Pierre Andréani : L’écoeuré parlant


                 


 Y a-t-il encore une place pour le réquisitoire social et la complainte en poésie ? Je me suis souvent posé la question en lisant des poètes contemporains. Ils sont, en général, habiles, très habiles, pour bricoler les mots et en démultiplier le sens, mais en laissant au vestiaire tout ce qui fait l’humus et la saveur de la poésie, à savoir l’émotion devant le spectacle du monde. C’est à croire que ces gens-là vivent dans une époque idyllique, où il n’y a plus rien à dire sur l’état de la société et que, de toutes les façons, il y a des experts de tout crin pour nous parler de ça. Les guerres interminables, la menace climatique, le drame des migrants, les luttes sociales ou simplement le mal d’amour : nous on s’en fout, on veut juste faire joujou avec les phonèmes.
Pierre Andréani, heureusement, n’a pas encore renoncé à parler de sa situation d’existant. Oh ! Pas naïvement, avec des images éculées et larmoyantes. Néanmoins, derrière le ton volontiers ironique de ses vers, on sent bien une subjectivité souffrante. C’est elle qui irrigue les poèmes du beau recueil qu’il publie, en ce printemps, aux éditions Le Contentieux.
Ecoeurés par les multiples pressions et les petites injustices que nous subissons chaque jour, il y a de quoi l’être, en effet. Reste que ce n’est pas tout le monde qui l’exprime avec l’élégance et le lyrisme qui font le poème. Car « dégoiser est un métier » dit-il avec justesse dès la première page de son livre. Son vers, souvent ample, n’en est pas moins retenu, presque sec. Ce qui n’exclut pas, çà et là, quelques belles envolées comme, page 30 :
« J’ai la diatribe amanite, le verbe haut, révolutionnaire. »

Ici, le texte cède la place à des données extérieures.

(** * quickAnalysis: the orchestration layer of LATAnalysisScripts

    A shallow embedding of [src/quickAnalysis.py].  The script fills the
    parameter dictionaries of the gt_apps objects ([filter], [maketime],
    [expCube], [expMap], [evtbin], [srcMaps]) from two configuration
    dictionaries and hands them to the external toolkit.  Everything the
    script does to the outside (logging, printing, running a tool, looking
    for files) is recorded as an [event] of a trace; the dictionaries are
    finite maps from strings to Python values; exceptions are results. *)

From Stdlib Require Import ZArith Floats Ascii String.
From stdpp Require Import gmap strings list pretty.

Set Warnings "-inexact-float".
Local Open Scope Z_scope.
Local Open Scope string_scope.
Local Open Scope list_scope.

(** ** Python values and dictionaries *)

Inductive value : Type :=
| VInt (z : Z)
| VFloat (f : float)
| VStr (s : string)
| VBool (b : bool).

(** A configuration dictionary and a tool's parameter set are both flat
    dictionaries with string keys. *)
Abbreviation conf := (gmap string value).

Inductive exn : Type :=
| AttributeError (attr : string)
| KeyError (key : string)
| TypeError (msg : string)
| ValueError
| OverflowError
| IndexError
| FileNotFound
| BadUsage
| GetoptError (msg : string) (opt : string).

Inductive outcome (A : Type) : Type :=
| Returns (a : A)
| Raises (e : exn).
Arguments Returns {A} a.
Arguments Raises {A} e.

(** Truth value of an object in an [if]. *)
Definition truthy (v : value) : bool :=
  match v with
  | VBool b => b
  | VInt z => negb (Z.eqb z 0)
  | VFloat f => negb (PrimFloat.eqb f 0%float)
  | VStr s => negb (String.eqb s "")
  end.

(** ** The objects of gt_apps *)

Module gt_apps.
Inductive app : Type :=
| filter | maketime | expCube | expMap | evtbin | srcMaps.

Definition eqb (a b : app) : bool :=
  match a, b with
  | filter, filter | maketime, maketime | expCube, expCube
  | expMap, expMap | evtbin, evtbin | srcMaps, srcMaps => true
  | _, _ => false
  end.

Ou encore, à la page suivante :
« J’ai pensé, innocent,
Il faut se faire son propre terreau,
Le leur est intolérable. »
Car le poète se doit d’interroger son époque ; c’est ainsi qu’il enquête sur lui-même, cherche les conditions de sa parole singulière.

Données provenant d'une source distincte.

(** C7 on the default settings with an empty output buffer and a request for
    441 frames of 8 channels: the destination, whatever it held, comes back
    as 3528 zeros with [paContinue]. *)
Lemma C7_callback_underflow_witness :
  exists g',
    output_callback default_globals (replicate 3528 1%Q) 441
    = Returned (replicate 3528 0%Q, g', paContinue)
    /\ frames (outputData g') = 0.
Proof.
  assert (config_ok default_globals) as H1
    by (vm_compute; intuition discriminate).
  assert (output_ok default_globals) as H2
    by (vm_compute; intuition (discriminate || reflexivity)).
  assert (0 <= 441) as H3 by (vm_compute; discriminate).
  assert (441 * channelCount default_globals < 2 ^ 64) as H4
    by (vm_compute; reflexivity).
  assert (Z.of_nat (length (replicate 3528 1%Q))
          = 441 * channelCount default_globals) as H5
    by (vm_compute; reflexivity).
  destruct (proj2 (proj2 (proj2
              (C7_callback_underflow default_globals (replicate 3528 1%Q) 441
                 H1 H2 H3 H4 H5))) eq_refl) as (g' & E & F).
  exists g'. split; [exact E | exact F].
Defined.

(** C7, the claim as it stands: on the small settings once the stream has
    started, the output buffer is empty and two frames wait in the input
    buffer.  A call for three frames hands over nothing, and the claim has
    the fill at [0 - min(3, 0) = 0] after it; the converter, called after
    the hand-over, has moved the two frames across, and the fill at return
    is 2. *)
Lemma C7_fill_at_return_counterexample :
  match output_callback (primed small_globals 1253) (replicate 6 1%Q) 3 with
  | Returned (_, g', _) =>
      let f := frames (outputData (primed small_globals 1253)) in
      frames (outputData g') = 2
      /\ frames (outputData g') <> f - Z.min 3 f
  | Exited _ => False
  end.
Proof. vm_compute. split; [reflexivity | discriminate]. Qed.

En lisant cet ouvrage, j’ai souvent cru entendre, comme un lointain écho, la parole à la fois grave et malicieuse d’Armand Olivennes. Ceux qui ont lu « Chronique des temps blindés » et « Hautes œuvres devant maman et le multiple » me comprendront certainement.
Quoiqu’il en soit, avec ce nouveau titre – le quatrième recueil poétique de l’auteur, si l’on excepte les deux récits publiés au Port d’Attache -, Pierre Andréani poursuit son sillon à l’écart de toutes les chapelles, solitaire, révolté, fraternel. Il ne tient qu’à nous d’être ses lecteurs attentifs et d’affermir ainsi son indéniable vocation poétique.

L’écoeuré parlant suivi de Cahier limite, éditions Le Contentieux, 48 pages, 6 euros. Illustration de Pascal Ulrich.